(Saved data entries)
(** C32: A configuration that is written is read back.  For every acceptable
    configuration [c] whose strings are UTF-8: the text of an object with members
    [net_ms] that [types.NetConf] stores as the fields it has in [c], followed
    by the plugin's own members of [c], is accepted, and [LoadConfig] returns
    [c] with its empty bridge name and interface type filled in. *)
Theorem LoadConfig_roundtrip net_ms c c0 :
  acceptable c → own_writable (own c) → Forall (λ m, utf8 m.1 ∧ writable (pred max_depth) m.2) net_ms →
  foldl (store_member net_fields) (default_conf, None) net_ms = (c0, None) → set_own (own c) c0 = c →
  LoadConfig (Unmarshal net_fields) (print (JObj (net_ms ++ own_members (own c)))) = Ok (with_defaults c).
Proof.
  intros Ha Ho Hn Hs Hc. apply LoadConfig_ok. exists c. split_and!; [|done|done].
  apply (Unmarshal_ok net_fields _ (net_ms ++ own_members (own c))).
  - apply print_document, writable_object, Forall_app. split; [done|by apply own_members_writable].
  - rewrite foldl_app, Hs, store_own_members by apply Ho. by rewrite Hc.
Qed.
End writing.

**Problem requirements**
Write down exactly the line with "- rewrite foldl_app, Hs, store_own_members", then each line after it through the end of the data.

**Solution for this problem**
  - rewrite foldl_app, Hs, store_own_members by apply Ho. by rewrite Hc.
Qed.
End writing.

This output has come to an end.